_Exercise brief_. Range to output from the entries below: the line containing "Definition op_stores (base" through the line containing "off, le_bytes 8 (reg_of c r))]". Set it down exactly, ends included, nothing else.

_Saved data entries_.

----

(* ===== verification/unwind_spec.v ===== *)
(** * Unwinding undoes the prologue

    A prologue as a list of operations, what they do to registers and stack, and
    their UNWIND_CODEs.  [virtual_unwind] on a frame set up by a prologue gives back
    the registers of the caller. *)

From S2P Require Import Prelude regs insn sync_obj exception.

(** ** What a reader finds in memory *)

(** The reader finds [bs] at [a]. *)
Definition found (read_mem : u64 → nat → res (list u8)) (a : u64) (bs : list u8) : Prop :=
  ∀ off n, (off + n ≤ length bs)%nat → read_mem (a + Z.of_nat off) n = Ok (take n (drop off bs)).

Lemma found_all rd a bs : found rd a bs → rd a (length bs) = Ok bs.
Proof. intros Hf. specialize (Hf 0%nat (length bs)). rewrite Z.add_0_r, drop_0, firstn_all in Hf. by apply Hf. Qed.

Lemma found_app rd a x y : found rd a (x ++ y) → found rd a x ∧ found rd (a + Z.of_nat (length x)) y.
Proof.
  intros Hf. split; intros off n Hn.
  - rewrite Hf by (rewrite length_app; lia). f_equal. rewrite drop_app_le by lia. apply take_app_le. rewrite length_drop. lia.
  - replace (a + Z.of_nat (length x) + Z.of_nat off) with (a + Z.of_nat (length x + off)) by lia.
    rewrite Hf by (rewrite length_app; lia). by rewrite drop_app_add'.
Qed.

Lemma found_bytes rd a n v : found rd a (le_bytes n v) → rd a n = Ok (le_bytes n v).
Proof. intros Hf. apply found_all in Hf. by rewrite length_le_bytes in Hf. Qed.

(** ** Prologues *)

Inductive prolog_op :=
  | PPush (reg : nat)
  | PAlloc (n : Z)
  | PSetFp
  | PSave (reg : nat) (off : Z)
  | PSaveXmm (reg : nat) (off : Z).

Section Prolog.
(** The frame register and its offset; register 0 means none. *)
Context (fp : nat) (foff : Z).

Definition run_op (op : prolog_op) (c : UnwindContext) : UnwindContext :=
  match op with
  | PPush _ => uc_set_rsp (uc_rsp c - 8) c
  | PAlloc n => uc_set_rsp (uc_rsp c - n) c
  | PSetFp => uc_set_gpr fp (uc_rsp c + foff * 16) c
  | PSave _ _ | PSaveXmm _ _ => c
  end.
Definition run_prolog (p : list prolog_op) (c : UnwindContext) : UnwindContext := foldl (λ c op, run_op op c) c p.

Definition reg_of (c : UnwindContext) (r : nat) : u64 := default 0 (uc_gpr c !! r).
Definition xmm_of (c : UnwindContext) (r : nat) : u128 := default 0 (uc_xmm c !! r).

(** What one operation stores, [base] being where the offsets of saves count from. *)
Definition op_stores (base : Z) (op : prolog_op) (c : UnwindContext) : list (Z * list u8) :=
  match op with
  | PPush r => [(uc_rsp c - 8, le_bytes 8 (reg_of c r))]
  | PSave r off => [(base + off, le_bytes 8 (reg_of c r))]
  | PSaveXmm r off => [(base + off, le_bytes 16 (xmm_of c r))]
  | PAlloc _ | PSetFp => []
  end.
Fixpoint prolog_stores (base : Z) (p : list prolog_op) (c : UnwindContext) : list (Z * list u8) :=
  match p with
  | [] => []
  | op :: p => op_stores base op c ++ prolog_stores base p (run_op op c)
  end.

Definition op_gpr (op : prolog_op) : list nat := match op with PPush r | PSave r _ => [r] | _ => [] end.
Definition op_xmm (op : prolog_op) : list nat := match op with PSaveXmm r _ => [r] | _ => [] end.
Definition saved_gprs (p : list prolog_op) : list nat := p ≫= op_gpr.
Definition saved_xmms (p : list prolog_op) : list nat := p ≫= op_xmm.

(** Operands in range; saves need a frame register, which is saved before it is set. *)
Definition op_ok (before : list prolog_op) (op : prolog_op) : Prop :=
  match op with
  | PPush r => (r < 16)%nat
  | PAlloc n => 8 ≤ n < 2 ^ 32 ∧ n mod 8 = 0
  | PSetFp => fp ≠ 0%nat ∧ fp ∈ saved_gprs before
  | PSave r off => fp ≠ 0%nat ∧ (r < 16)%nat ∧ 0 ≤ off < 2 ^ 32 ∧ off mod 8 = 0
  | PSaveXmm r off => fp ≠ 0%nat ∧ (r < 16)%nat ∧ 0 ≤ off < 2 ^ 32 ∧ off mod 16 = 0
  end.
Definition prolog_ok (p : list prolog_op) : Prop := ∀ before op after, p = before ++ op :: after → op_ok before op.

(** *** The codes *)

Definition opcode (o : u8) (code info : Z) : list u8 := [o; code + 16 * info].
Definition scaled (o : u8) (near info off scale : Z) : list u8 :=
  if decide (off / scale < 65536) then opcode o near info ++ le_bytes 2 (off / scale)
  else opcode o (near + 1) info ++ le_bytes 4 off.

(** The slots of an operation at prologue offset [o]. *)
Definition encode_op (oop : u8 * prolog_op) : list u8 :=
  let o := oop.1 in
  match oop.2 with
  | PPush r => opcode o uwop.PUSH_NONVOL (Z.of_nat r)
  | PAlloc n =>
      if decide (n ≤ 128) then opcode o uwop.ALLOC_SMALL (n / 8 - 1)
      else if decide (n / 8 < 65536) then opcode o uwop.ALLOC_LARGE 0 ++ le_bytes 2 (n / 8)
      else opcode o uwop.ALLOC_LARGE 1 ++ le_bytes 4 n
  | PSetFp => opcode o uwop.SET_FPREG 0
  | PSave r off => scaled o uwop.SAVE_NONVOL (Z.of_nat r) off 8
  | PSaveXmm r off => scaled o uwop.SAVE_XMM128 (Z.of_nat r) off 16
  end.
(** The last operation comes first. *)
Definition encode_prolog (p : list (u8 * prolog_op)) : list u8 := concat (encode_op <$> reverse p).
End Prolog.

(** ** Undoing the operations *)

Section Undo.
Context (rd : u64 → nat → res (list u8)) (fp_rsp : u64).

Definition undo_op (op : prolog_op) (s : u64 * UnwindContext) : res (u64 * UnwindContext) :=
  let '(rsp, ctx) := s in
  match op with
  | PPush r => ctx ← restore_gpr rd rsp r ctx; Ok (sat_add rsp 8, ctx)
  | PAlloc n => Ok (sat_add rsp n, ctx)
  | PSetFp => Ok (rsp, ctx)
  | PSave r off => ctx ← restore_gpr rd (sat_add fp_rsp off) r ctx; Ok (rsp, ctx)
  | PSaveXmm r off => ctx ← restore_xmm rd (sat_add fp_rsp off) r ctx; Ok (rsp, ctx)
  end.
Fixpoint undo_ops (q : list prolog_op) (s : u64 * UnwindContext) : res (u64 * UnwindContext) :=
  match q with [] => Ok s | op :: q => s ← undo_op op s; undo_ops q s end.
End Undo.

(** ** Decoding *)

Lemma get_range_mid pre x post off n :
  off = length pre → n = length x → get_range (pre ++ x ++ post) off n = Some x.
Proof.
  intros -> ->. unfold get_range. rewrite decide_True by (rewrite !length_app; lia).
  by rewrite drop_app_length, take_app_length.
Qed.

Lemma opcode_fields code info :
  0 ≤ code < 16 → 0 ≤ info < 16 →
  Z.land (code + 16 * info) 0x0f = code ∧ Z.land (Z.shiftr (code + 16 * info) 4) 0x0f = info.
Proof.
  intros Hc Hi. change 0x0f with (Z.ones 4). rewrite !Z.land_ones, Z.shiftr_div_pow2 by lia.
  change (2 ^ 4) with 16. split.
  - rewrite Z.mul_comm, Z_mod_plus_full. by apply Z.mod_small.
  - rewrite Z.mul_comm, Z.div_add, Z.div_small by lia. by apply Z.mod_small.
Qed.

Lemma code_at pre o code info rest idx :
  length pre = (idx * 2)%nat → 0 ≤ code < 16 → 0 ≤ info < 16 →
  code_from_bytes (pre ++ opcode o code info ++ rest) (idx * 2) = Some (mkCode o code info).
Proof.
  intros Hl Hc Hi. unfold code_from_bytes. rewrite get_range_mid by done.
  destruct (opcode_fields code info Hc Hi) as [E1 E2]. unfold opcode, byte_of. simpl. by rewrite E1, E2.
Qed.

----

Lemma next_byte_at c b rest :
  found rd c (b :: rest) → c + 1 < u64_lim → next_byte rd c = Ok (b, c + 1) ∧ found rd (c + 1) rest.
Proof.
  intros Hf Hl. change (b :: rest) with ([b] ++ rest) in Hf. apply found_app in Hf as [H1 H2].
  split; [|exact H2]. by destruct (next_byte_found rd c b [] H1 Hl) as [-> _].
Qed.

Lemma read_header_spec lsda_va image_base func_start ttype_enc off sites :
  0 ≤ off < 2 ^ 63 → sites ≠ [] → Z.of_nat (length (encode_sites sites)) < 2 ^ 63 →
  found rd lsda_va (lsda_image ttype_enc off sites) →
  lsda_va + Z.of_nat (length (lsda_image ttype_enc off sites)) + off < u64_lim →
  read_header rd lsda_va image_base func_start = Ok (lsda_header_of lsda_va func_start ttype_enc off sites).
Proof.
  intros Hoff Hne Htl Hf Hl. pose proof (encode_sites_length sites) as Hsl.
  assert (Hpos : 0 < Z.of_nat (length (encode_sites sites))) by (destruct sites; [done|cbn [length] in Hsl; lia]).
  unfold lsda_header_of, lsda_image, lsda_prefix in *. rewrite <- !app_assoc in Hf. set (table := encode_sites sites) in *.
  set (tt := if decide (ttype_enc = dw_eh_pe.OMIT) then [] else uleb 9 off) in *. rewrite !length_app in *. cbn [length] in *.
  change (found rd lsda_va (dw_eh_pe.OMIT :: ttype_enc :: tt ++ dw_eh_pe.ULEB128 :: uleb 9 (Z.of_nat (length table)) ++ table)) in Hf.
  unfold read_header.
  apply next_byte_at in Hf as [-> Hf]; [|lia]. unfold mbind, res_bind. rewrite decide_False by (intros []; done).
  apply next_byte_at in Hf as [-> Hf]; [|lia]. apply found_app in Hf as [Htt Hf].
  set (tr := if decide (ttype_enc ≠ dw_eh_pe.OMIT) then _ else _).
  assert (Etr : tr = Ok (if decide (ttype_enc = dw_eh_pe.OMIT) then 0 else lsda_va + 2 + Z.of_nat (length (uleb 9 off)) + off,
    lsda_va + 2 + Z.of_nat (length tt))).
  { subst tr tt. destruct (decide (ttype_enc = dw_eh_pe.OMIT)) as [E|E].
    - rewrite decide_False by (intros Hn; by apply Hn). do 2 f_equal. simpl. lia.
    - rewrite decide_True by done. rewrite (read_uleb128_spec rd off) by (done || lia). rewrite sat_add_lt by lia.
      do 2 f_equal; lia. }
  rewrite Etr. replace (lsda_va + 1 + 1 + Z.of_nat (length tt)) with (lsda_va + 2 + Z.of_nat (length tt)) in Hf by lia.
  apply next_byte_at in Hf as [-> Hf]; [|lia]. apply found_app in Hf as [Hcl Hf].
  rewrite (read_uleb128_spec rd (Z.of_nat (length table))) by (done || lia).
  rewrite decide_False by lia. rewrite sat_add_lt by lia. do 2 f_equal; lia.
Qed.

----

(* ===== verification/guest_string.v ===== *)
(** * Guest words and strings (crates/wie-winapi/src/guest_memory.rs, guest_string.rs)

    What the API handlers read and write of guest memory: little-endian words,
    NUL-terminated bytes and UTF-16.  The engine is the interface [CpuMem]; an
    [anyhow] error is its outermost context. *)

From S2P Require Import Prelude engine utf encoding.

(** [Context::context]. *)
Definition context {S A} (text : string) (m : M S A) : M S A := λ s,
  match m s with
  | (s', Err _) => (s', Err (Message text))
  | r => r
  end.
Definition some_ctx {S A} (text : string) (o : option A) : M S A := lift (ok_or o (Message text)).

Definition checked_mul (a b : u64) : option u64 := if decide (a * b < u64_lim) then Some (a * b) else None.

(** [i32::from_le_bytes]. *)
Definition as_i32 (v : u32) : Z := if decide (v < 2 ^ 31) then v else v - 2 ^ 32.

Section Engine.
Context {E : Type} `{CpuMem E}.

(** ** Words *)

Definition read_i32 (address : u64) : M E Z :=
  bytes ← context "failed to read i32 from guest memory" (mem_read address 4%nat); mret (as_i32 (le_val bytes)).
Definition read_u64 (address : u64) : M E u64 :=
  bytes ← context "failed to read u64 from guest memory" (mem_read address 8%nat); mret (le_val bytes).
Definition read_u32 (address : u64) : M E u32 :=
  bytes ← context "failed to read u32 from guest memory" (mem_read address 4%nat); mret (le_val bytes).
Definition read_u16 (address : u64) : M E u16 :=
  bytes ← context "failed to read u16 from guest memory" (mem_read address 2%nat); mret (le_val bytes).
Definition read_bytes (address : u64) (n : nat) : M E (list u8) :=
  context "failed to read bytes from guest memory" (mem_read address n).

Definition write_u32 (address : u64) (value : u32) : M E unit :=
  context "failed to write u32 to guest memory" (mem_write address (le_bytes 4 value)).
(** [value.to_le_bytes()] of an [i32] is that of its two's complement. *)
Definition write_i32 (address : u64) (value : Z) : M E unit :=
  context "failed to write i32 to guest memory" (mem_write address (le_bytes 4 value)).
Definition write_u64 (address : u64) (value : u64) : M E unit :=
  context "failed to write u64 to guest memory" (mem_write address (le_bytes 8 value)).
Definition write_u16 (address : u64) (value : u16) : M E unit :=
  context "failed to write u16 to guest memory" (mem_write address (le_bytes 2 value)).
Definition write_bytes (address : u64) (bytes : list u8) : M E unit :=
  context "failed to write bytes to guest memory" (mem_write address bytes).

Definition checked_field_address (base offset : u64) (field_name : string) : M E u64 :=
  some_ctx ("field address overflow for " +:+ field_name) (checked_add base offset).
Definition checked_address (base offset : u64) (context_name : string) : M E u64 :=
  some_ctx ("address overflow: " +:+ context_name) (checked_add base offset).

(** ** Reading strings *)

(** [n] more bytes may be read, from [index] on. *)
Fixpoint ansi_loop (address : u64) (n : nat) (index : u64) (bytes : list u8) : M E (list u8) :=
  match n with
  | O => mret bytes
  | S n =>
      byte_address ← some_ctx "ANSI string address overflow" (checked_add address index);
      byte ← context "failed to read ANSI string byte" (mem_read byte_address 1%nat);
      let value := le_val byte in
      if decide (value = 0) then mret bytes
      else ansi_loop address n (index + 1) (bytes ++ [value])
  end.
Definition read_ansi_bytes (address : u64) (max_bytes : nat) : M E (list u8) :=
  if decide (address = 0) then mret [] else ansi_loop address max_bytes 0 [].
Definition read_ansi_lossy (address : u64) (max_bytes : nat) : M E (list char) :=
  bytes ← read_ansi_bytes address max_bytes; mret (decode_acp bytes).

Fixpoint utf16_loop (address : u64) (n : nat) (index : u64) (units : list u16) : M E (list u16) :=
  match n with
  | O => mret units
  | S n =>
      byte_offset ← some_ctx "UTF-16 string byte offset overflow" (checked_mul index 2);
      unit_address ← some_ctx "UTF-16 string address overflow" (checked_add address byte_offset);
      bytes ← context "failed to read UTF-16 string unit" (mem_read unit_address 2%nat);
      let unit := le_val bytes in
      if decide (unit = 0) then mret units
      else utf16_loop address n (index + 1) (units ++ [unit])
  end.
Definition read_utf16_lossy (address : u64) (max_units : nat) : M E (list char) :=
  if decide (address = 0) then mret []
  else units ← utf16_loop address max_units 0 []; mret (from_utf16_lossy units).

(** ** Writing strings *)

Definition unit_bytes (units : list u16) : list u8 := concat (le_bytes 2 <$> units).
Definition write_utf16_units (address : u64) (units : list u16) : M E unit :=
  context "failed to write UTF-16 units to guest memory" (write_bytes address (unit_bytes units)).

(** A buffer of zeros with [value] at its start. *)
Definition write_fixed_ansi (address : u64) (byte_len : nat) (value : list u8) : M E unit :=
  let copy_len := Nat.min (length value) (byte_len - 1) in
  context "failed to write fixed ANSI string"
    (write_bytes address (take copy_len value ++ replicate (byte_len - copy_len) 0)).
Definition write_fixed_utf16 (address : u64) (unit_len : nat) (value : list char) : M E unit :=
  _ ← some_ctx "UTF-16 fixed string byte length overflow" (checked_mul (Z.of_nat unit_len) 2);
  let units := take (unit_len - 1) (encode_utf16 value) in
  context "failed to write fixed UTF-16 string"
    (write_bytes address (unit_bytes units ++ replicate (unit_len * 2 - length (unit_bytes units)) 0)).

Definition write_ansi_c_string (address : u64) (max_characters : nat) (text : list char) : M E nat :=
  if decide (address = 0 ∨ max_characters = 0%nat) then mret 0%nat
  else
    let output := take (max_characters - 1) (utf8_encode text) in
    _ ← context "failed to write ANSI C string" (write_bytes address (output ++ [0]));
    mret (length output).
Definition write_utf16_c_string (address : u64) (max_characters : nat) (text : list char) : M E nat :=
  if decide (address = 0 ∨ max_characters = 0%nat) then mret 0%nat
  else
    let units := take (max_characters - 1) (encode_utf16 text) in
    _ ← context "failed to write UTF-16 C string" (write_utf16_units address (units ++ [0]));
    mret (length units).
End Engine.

----

_Worked solution_.
Definition op_stores (base : Z) (op : prolog_op) (c : UnwindContext) : list (Z * list u8) :=
  match op with
  | PPush r => [(uc_rsp c - 8, le_bytes 8 (reg_of c r))]
  | PSave r off => [(base + off, le_bytes 8 (reg_of c r))]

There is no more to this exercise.